L'effet matrice du lait
Afin d’avoir une meilleure connaissance des liens entre la consommation de produits laitiers et la santé, la prise en compte du rôle de leurs matrices alimentaires (structures particulières) est primordiale. Cette notion de matrice prend en compte l’aliment dans son ensemble pour ne pas limiter l'effet de chaque aliment à la somme des effets de ses constituants considérés isolément. Ce nouveau concept nutritionnel s'applique tout particulièrement au lait et aux produits laitiers qui contiennent presque tous les nutriments essentiels et plus de 2 000 substances différentes intriquées. Elle permet de considérer les interactions entre les différents constituants au sein de la matrice pour déterminer leurs effets potentiels sur la santé, en particulier ceux des yoghourts et des fromages.
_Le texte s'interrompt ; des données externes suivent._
(* ===== verification/HeapGrow.v ===== *)
(** * Growing the heap (kernel/memory.c: sys_malloc with an empty free list)

    The pages of the kernel's address space as the allocator sees them, the
    making of a new arena, and the contract of [sys_malloc] on small
    requests. *)

From S2P Require Import Prelude Machine Concrete Interrupt CString Bitmap DList Paging Tss Sched Lock Memory Malloc Heap.

#[local] Open Scope Z_scope.

(** ** The pages behind the heap *)
Section Pages.
Context {PL : Platform} {LK : Linker}.
Context (Hpte : forall v, pte_ptr_ret v = v).

(** What the page allocator reads: the head of the pool, the pool of virtual
    pages, their bitmaps, and the page tables. *)
Definition admin (m : memory) (b : Z) : Prop :=
  sym_kern_pool <= b < sym_kern_pool + 16 \/ vaddr_struct b \/ pool_bits m b \/ vaddr_bits m b \/
  0xffc00000 <= b.

Record same_pages (m m' : memory) : Prop := {
  sg_start : kvaddr_start m' = kvaddr_start m;
  sg_length : bm_length m' kvaddr_bm = bm_length m kvaddr_bm;
  sg_bits : bm_bits m' kvaddr_bm = bm_bits m kvaddr_bm;
  sg_pool : same_pool m m' sym_kern_pool
}.

Record same_bits (m m' : memory) : Prop := {
  sb_virtual : forall j, 0 <= j < nbits m kvaddr_bm -> bit m' kvaddr_bm j = bit m kvaddr_bm j;
  sb_frames : forall j, 0 <= j < nbits m (pool_bm sym_kern_pool) ->
    bit m' (pool_bm sym_kern_pool) j = bit m (pool_bm sym_kern_pool) j
}.

Lemma same_pages_trans m1 m2 m3 : same_pages m1 m2 -> same_pages m2 m3 -> same_pages m1 m3.
Proof.
  intros [A1 A2 A3 A4] [B1 B2 B3 B4].
  constructor; [congruence..|by eapply same_pool_trans].
Qed.

Lemma same_nbits m m' : same_pages m m' -> nbits m' kvaddr_bm = nbits m kvaddr_bm.
Proof. intros [_ E _ _]. unfold nbits. by rewrite E. Qed.
Lemma same_kpage m m' j : same_pages m m' -> kpage m' j = kpage m j.
Proof. intros [E _ _ _]. unfold kpage. by rewrite E. Qed.
Lemma same_frames m m' :
  same_pages m m' -> nbits m' (pool_bm sym_kern_pool) = nbits m (pool_bm sym_kern_pool).
Proof. intros [_ _ _ (E & _)]. unfold nbits. by rewrite E. Qed.
Lemma same_frame m m' f : same_pages m m' -> frame m' sym_kern_pool f = frame m sym_kern_pool f.
Proof. intros [_ _ _ (_ & _ & E)]. unfold frame. by rewrite E. Qed.
Lemma same_admin m m' b : same_pages m m' -> admin m' b -> admin m b.
Proof.
  intros [_ E1 E2 (E3 & E4 & _)]. unfold admin, pool_bits, vaddr_bits, bits_area.
  by rewrite E1, E2, E3, E4.
Qed.

(** The words that describe the pools survive writes elsewhere. *)
Lemma same_pages_frame m m' P :
  changed_only P m m' ->
  (forall b, P b -> ~ (sym_kern_pool <= b < sym_kern_pool + 16) /\ ~ vaddr_struct b) -> same_pages m m'.
Proof.
  intros Hc HP.
  assert (Hv : forall w, sym_kern_vaddr <= w -> w + 4 <= sym_kern_vaddr + 12 -> get32 m' w = get32 m w).
  { intros w H1 H2. apply (changed_get32 _ _ _ _ Hc). intros b Hb HPb. destruct (HP b HPb) as [_ H].
    apply H. unfold vaddr_struct, virtual_addr.sizeof. lia. }
  assert (Hp : forall w, sym_kern_pool <= w -> w + 4 <= sym_kern_pool + 16 -> get32 m' w = get32 m w).
  { intros w H1 H2. apply (changed_get32 _ _ _ _ Hc). intros b Hb HPb. destruct (HP b HPb) as [H _]. lia. }
  constructor; [apply Hv..|split_and!; apply Hp]; unfold kvaddr_bm, virtual_addr.vaddr_start,
    virtual_addr.vaddr_bitmap, pool_bm, pool.pool_bitmap, pool.phy_addr_start, bitmap.length, bitmap.bits; lia.
Qed.

(** The pools are unchanged, but for the bits; the page tables are still there,
    and the pages that are free now are not mapped. *)
Lemma heap_ok_update m m' :
  heap_ok m -> same_pages m m' ->
  (forall w, 0xfffff000 <= w -> get32 m' w = get32 m w) ->
  (forall j, 0 <= j < nbits m kvaddr_bm -> bit m' kvaddr_bm j = false -> unmapped m' (kpage m j)) ->
  heap_ok m'.
Proof.
  intros Hh Hs Hpde Hun. pose proof (same_nbits _ _ Hs) as En. pose proof (fun j => same_kpage _ _ j Hs) as Ek.
  destruct Hh as [H1 [H2 H2'] H3 H4 H5 H6 H7 H8].
  assert (Hr : forall j, 0 <= j < nbits m kvaddr_bm -> 0 <= kpage m j < 0xffc00000).
  { intros j Hj. destruct (kpage_range m j) as (? & ? & _); [by constructor|done|lia]. }
  constructor.
  - by eapply same_pool_ok; [apply Hs|].
  - destruct Hs as [_ E1 E2 _]. constructor; unfold nbits in *; by rewrite ?E1, ?E2.
  - rewrite En, Ek. by rewrite (sg_start _ _ Hs).
  - intros b Hb. destruct (H4 b) as (? & Hv & ?).
    + revert Hb. apply bits_area_eq; apply Hs.
    + split_and!; [done| |done]. intros Hb'. apply Hv. revert Hb'. apply bits_area_eq; apply Hs.
  - intros b Hb. apply H5. revert Hb. apply bits_area_eq; apply Hs.
  - done.
  - intros j Hj. rewrite En in Hj. rewrite Ek. unfold pde_present. rewrite Hpde; [by apply H7|].
    specialize (Hr j Hj). apply pde_window. zlia.
  - intros j Hj Hb. rewrite En in Hj. rewrite Ek. by apply Hun.
Qed.

Lemma admin_frame m m' P :
  changed_only P m m' -> (forall b, P b -> ~ admin m b) -> heap_ok m ->
  heap_ok m' /\ same_pages m m' /\ same_bits m m'.
Proof.
  intros Hc HP Hh.
  assert (Hs : same_pages m m').
  { eapply same_pages_frame; [exact Hc|]. intros b Hb. specialize (HP b Hb). unfold admin in HP. tauto. }
  assert (Hbits : same_bits m m').
  { constructor; intros j Hj; unfold bit.
    - rewrite (sg_bits _ _ Hs). f_equal. apply Hc. intros Hb. apply (HP _ Hb). right. right. right. left.
      unfold vaddr_bits, bits_area, nbits in *. zlia.
    - destruct (sg_pool _ _ Hs) as (_ & -> & _). f_equal. apply Hc. intros Hb. apply (HP _ Hb).
      right. right. left. unfold pool_bits, bits_area, nbits in *. zlia. }
  split; [|done].
  assert (Htab : forall w, 0xffc00000 <= w -> get32 m' w = get32 m w).
  { intros w Hw. apply (changed_get32 _ _ _ _ Hc). intros b Hb HPb. apply (HP b HPb). unfold admin. lia. }
  apply (heap_ok_update m); [done|done|intros w Hw; apply Htab; lia|].
  intros j Hj Hb. rewrite (sb_virtual _ _ Hbits j Hj) in Hb. unfold unmapped. rewrite Htab.
  - by apply (hk_unmapped _ Hh).
  - destruct (kpage_range m j Hh Hj) as (? & ? & _). destruct (pte_window Hpte (kpage m j)); lia.
Qed.

Lemma entry_frame m m' P v :
  changed_only P m m' -> (forall b, P b -> ~ admin m b) -> 0 <= v < 0xffc00000 ->
  get32 m' (pte_ptr v) = get32 m (pte_ptr v).
Proof.
  intros Hc HP Hv. apply (changed_get32 _ _ _ _ Hc).
  intros b Hb HPb. apply (HP b HPb). destruct (pte_window Hpte v Hv). unfold admin. lia.
Qed.

Lemma mapped_frame m m' P v f :
  changed_only P m m' -> (forall b, P b -> ~ admin m b) -> 0 <= v < 0xffc00000 ->
  mapped m v f -> mapped m' v f.
Proof. intros Hc HP Hv Hm. unfold mapped. by rewrite (entry_frame m m' P v). Qed.

(** The bitmaps and the page tables are apart from what describes them. *)
Lemma page_area_structs m b :
  heap_ok m -> vaddr_bits m b \/ pool_bits m b \/ window b ->
  ~ (sym_kern_pool <= b < sym_kern_pool + 16) /\ ~ vaddr_struct b.
Proof.
  intros Hh Hb. destruct (hk_structs _ Hh) as [Hs1 Hs2]. unfold pool.sizeof, virtual_addr.sizeof in *.
  destruct Hb as [Hb|[Hb|Hb]].
  - destruct (hk_vaddr_bits _ Hh b Hb) as (H1 & H2 & _). split; [|done]. intros Hx. apply H2.
    unfold pool_struct, pool.sizeof. lia.
  - destruct (hk_pool_bits _ Hh b Hb) as (H1 & _ & _). split; [|done]. intros Hx.
    apply (po_sep _ _ (hk_pool _ Hh) b Hb). unfold pool.sizeof. lia.
  - unfold window, vaddr_struct, virtual_addr.sizeof in *. lia.
Qed.

(** A successful [malloc_page] keeps the description of the pools. *)
Lemma pages_mapped_same m n p ps m' : heap_ok m -> pages_mapped m n p ps m' -> same_pages m m'.
Proof.
  intros Hh Hm. eapply same_pages_frame; [apply (pm_frame _ _ _ _ _ Hm)|].
  intros b Hb. by apply (page_area_structs m).
Qed.
End Pages.

(** ** The heap and its pages *)
Section Space.
Context {PL : Platform} {LK : Linker} (tasks : list Z) (idle : Z).
Context (Hpte : forall v, pte_ptr_ret v = v).

(** The pages not in use are really free: nothing else lives on them; and what
    lives elsewhere is not the page allocator's. *)
Record heap_space (m : memory) (arenas : list (Z * Z)) : Prop := {
  hs_ok : heap_ok m;
  hs_free : forall j b, 0 <= j < nbits m kvaddr_bm -> bit m kvaddr_bm j = false ->
    page_bytes (kpage m j) b -> ~ desc_bytes b /\ ~ lock_bytes tasks b /\ ~ admin m b;
  hs_used : forall a i, (a, i) ∈ arenas ->
    exists j, 0 <= j < nbits m kvaddr_bm /\ bit m kvaddr_bm j = true /\ a = kpage m j;
  hs_mapped : forall a i, (a, i) ∈ arenas ->
    exists f, 0 <= f < nbits m (pool_bm sym_kern_pool) /\ bit m (pool_bm sym_kern_pool) f = true /\
      mapped m a (frame m sym_kern_pool f);
  hs_distinct : forall a i a' i', (a, i) ∈ arenas -> (a', i') ∈ arenas ->
    get32 m (pte_ptr a) = get32 m (pte_ptr a') -> a = a';
  hs_heap : forall b, heap_bytes arenas b -> ~ admin m b;
  hs_lock : forall b, lock_bytes tasks b -> ~ admin m b
}.

Lemma heap_space_write m m' arenas P :
  heap_space m arenas -> changed_only P m m' -> (forall b, P b -> ~ admin m b) -> heap_space m' arenas.
Proof.
  intros [H1 H2 H3 H3' Hdi H4 H5] Hc HP. destruct (admin_frame Hpte m m' P Hc HP H1) as (Hh & Hs & Hb).
  pose proof (same_nbits _ _ Hs) as En. constructor; [done|..].
  - intros j b Hj Hf Hpb. rewrite En in Hj. rewrite (sb_virtual _ _ Hb j Hj) in Hf.
    rewrite (same_kpage _ _ j Hs) in Hpb. destruct (H2 j b Hj Hf Hpb) as (? & ? & Ha).
    split_and!; [done|done|]. intros Hx. by apply Ha, (same_admin m m').
  - intros a i Hin. destruct (H3 a i Hin) as (j & Hj & Hu & ->). exists j.
    rewrite En, (sb_virtual _ _ Hb j Hj), (same_kpage _ _ j Hs). done.
  - intros a i Hin. destruct (H3' a i Hin) as (f & Hf & Hu & Hm). exists f.
    rewrite (same_frames _ _ Hs), (sb_frames _ _ Hb f Hf), (same_frame _ _ f Hs).
    split_and!; [lia|lia|done|]. destruct (H3 a i Hin) as (j & Hj & _ & ->).
    eapply (mapped_frame Hpte); [exact Hc|exact HP|destruct (kpage_range m j H1 Hj); lia|done].
  - assert (Hpt : forall a i, (a, i) ∈ arenas -> get32 m' (pte_ptr a) = get32 m (pte_ptr a)).
    { intros a i Hin. destruct (H3 a i Hin) as (j & Hj & _ & ->). destruct (kpage_range m j H1 Hj) as (K1 & K2 & _).
      apply (entry_frame Hpte m m' P); [done|done|lia]. }
    intros a i a' i' Ha Ha'. rewrite (Hpt a i Ha), (Hpt a' i' Ha'). by apply (Hdi a i a' i').
  - intros b Hin Hx. by apply (H4 b Hin), (same_admin m m').
  - intros b Hin Hx. by apply (H5 b Hin), (same_admin m m').
Qed.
De nombreuses études épidémiologiques* témoignent que, en dépit de la teneur en acides gras saturés, leur consommation n'augmente pas le taux de cholestérol, le risque de diabète type 2 et de maladies cardiovasculaires, voire les diminue grâce à la présence de calcium dans la matrice du fromage. Cet effet matrice du fromage se traduit aussi par un plus grand gain de masse osseuse par rapport à l'apport isolé de calcium. « Ces éléments mettent en évidence que l'effet de la matrice complexe des produits laitiers module leurs propriétés nutritionnelles et fonctionnelles et que le lait n'est pas remplaçable par des suppléments minéraux ou des graisses carnées. La place raisonnable, sans excès, des produits laitiers dans notre alimentation est nutritionnellement justifiée », conclut le Dr Jean-Michel Lecerf (Institut Pasteur de Lille, service de Nutrition). Les experts insistent sur la nécessité d’axer les recherches à venir autour de cet effet matrice pour les futures recommandations nutritionnelles.
* D'après une communication Espen/Cerin. Symposium Madrid septembre 2018.